Prof. Shultz keeps asking us how this experience was a ‘transformative learning experience for us. This is just one small example of how the words we read on paper resonate the reality so much deeper.

Back to the plan: Here’s another post while in Bogota:

It is our 4th morning here in Bogota and as we sit at breakfast in our hotel, preparing for another full and incredible day, we are recounting our evening before, our days past since we came here. The people we’ve met, the places we’ve been, and the recurring themes. The intensity and complexity that each day carries feels both overwhelming but a feeling that it is not enough. We feel more and more certain that this is only the start of our immersion and understanding of Bogota and Colombia. Each day leads me to believe that one visit cannot suffice.

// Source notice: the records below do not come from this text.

Definition isolation_query (view : string) : string :=
  newline
    ++ "                  SELECT CASE transaction_isolation_level" ++ newline
    ++ "                    WHEN 0 THEN NULL" ++ newline
    ++ "                    WHEN 1 THEN 'READ UNCOMMITTED'" ++ newline
    ++ "                    WHEN 2 THEN 'READ COMMITTED'" ++ newline
    ++ "                    WHEN 3 THEN 'REPEATABLE READ'" ++ newline
    ++ "                    WHEN 4 THEN 'SERIALIZABLE'" ++ newline
    ++ "                    WHEN 5 THEN 'SNAPSHOT' END AS TRANSACTION_ISOLATION_LEVEL"
    ++ newline
    ++ "                    FROM " ++ view ++ newline
    ++ "                    where session_id = @@SPID" ++ newline
    ++ "                  ".

(** [str(last_error)]. *)
Definition str_error (last_error : option string) : string :=
  match last_error with
  | Some msg => msg
  | None => "None"
  end.

Section Server.

(** The server behind the connection, given what was done so far: the
    error of [cursor.execute(statement)], if any; what
    [cursor.fetchone()] gives; and what
    [connection.exec_driver_sql(statement).scalar()] gives. *)
Variable execute_error : list Event -> string -> option string.
Variable fetched : list Event -> Fetched.
Variable driver_scalar : list Event -> string -> Outcome (option string).

(** The order in which Python iterates the set [_isolation_lookup],
    which the language does not fix; [str.upper]; and
    [identifier_preparer.quote], which is not among the sources. *)
Variable iteration : list string.
Variable upper : string -> string.
Variable quote : option PyStr -> string.

Definition cursor_execute (statement : string) : C unit :=
  fun trace =>
    match execute_error trace statement with
    | None => (Returns tt, app trace [execute statement])
    | Some msg => (Raises (Base (DBAPIError msg)), app trace [execute statement])
    end.

(** [cursor.fetchone()[0]]. *)
Definition fetchone_0 : C (option string) :=
  fun trace =>
    let trace' := app trace [fetchone] in
    match fetched trace with
    | FetchError msg => (Raises (Base (DBAPIError msg)), trace')
    | NoRow => (Raises (Base TypeError), trace')
    | Row [] => (Raises (Base IndexError), trace')
    | Row (value :: _) => (Returns value, trace')
    end.

Definition set_isolation_level (level : string) : C unit :=
  let level := replace "_" " " level in
  if negb (in_lookup level) then
    raise (ArgumentError
             ("Invalid value '" ++ level ++ "' for isolation_level. "
                ++ "Valid isolation levels for mssql are "
                ++ String.concat ", " iteration))
  else
    let! _ := emit cursor_open in
    let! _ := cursor_execute ("SET TRANSACTION ISOLATION LEVEL " ++ level) in
    let! _ := emit cursor_close in
    if String.eqb level "SNAPSHOT" then emit commit else ret tt.

(** The loop of [get_isolation_level] over the views left to try. *)
Fixpoint try_views (views : list string) (last_error : option string) : C string :=
  match views with
  | view :: rest =>
    let! _ := emit cursor_open in
    fun trace =>
      match (let! _ := cursor_execute (isolation_query view) in fetchone_0) trace with
      | (Raises (Base (DBAPIError err)), trace') =>
        (let! _ := emit cursor_close in try_views rest (Some err)) trace'
      | (Raises e, trace') =>
        (let! _ := emit cursor_close in raise e) trace'
      | (Returns (Some val), trace') =>
        (let! _ := emit cursor_close in ret (upper val)) trace'
      | (Returns None, trace') =>
        (let! _ := emit cursor_close in raise (Base AttributeError)) trace'
      end
  | [] =>
    let! _ :=
      emit (warn ("Could not fetch transaction isolation level, "
                    ++ "tried views: " ++ str_views ++ "; final error was: "
                    ++ str_error last_error)) in
    raise (NotImplementedError
             ("Can't fetch isolation level on this particular "
                ++ "SQL Server version. tried views: " ++ str_views
                ++ "; final error was: " ++ str_error last_error))
  end.

Definition get_isolation_level (self : MSDialect) : C string :=
  if tuple_lt (server_version_info self) MS_2005_VERSION
  then raise (NotImplementedError
                "Can't fetch isolation level prior to SQL Server 2005")
  else try_views views None.

(** [connection.exec_driver_sql(statement).scalar()]. *)
Definition scalar (statement : string) : C (option string) :=
  fun trace =>
    (driver_scalar trace statement, app trace [exec_driver_sql statement]).

(** [current_db != dbname], by the text. *)
Definition differs (current_db : option string) (dbname : option PyStr) : bool :=
  negb (bool_decide (current_db = option_map text dbname)).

We are tremendously fortunate to meet some of the most incredible people who lead incredible, meaningful lives and feel such passion for their country that we can’t help to feel passionately too. There are a few things that keep sneaking up on me. The first I must confess are the Andes. No matter how many times I see them surrounding us as I look up, it still takes me by surprise and delight. There is something both humbling and peaceful to have them around us. We learned that there are four ecosystems in Bogota, which means we have much yet to learn about our surrounding environment. One day in the mountains on horseback, one day in the south, living in the north and a visit to surrounding neighborhoods just does not suffice. Fortunately we have a few more days.
The second thing that consistently surprises me is the generosity of everyone that we’ve met. Though we have initially been introduced through this academic journey, our contacts have rapidly become friends. They have shared their time and their thoughts with abandon. The recurring theme here: everyone’s excitement that we, a group of six graduate students, have taken such interest in their country, in the issues and the delights of their country. One that they are each committed to improving through their every endeavor. A banker turned ecotourism company owner who’s wife has created an NGO. An architect who is passionately involved with a massive development project for huge population of displaced peoples in Bogota. A writer/photographer/poet who has created his own NGO. It is clear that each of these individuals want more for their country and their people. The history of the country is complex, and while we feel little difference living in Bogota than living in Chicago in regards to safety. It is clear that this is still somehow a ghost lingering for the Bogotanos of the fear that they have carried for decades. Six years is a short amount of time to forget what the people have struggled with for decades, and in some parts of the country, are still struggling with. So while there is still these recurring conversations of the how modern the city is in which we are residing, and that it is safe and so much to do in most areas, Bogotanos confess, they still look over their shoulder, they still hold their belongings close and keep their eyes open. Yes the way we do in Chicago, but for them it comes from a place of much deeper wounded hearts. There is more to share, yet not enough time. And truth is our minds and hearts are experiencing so much but are still absorbing so much of which we are just beginning to understand.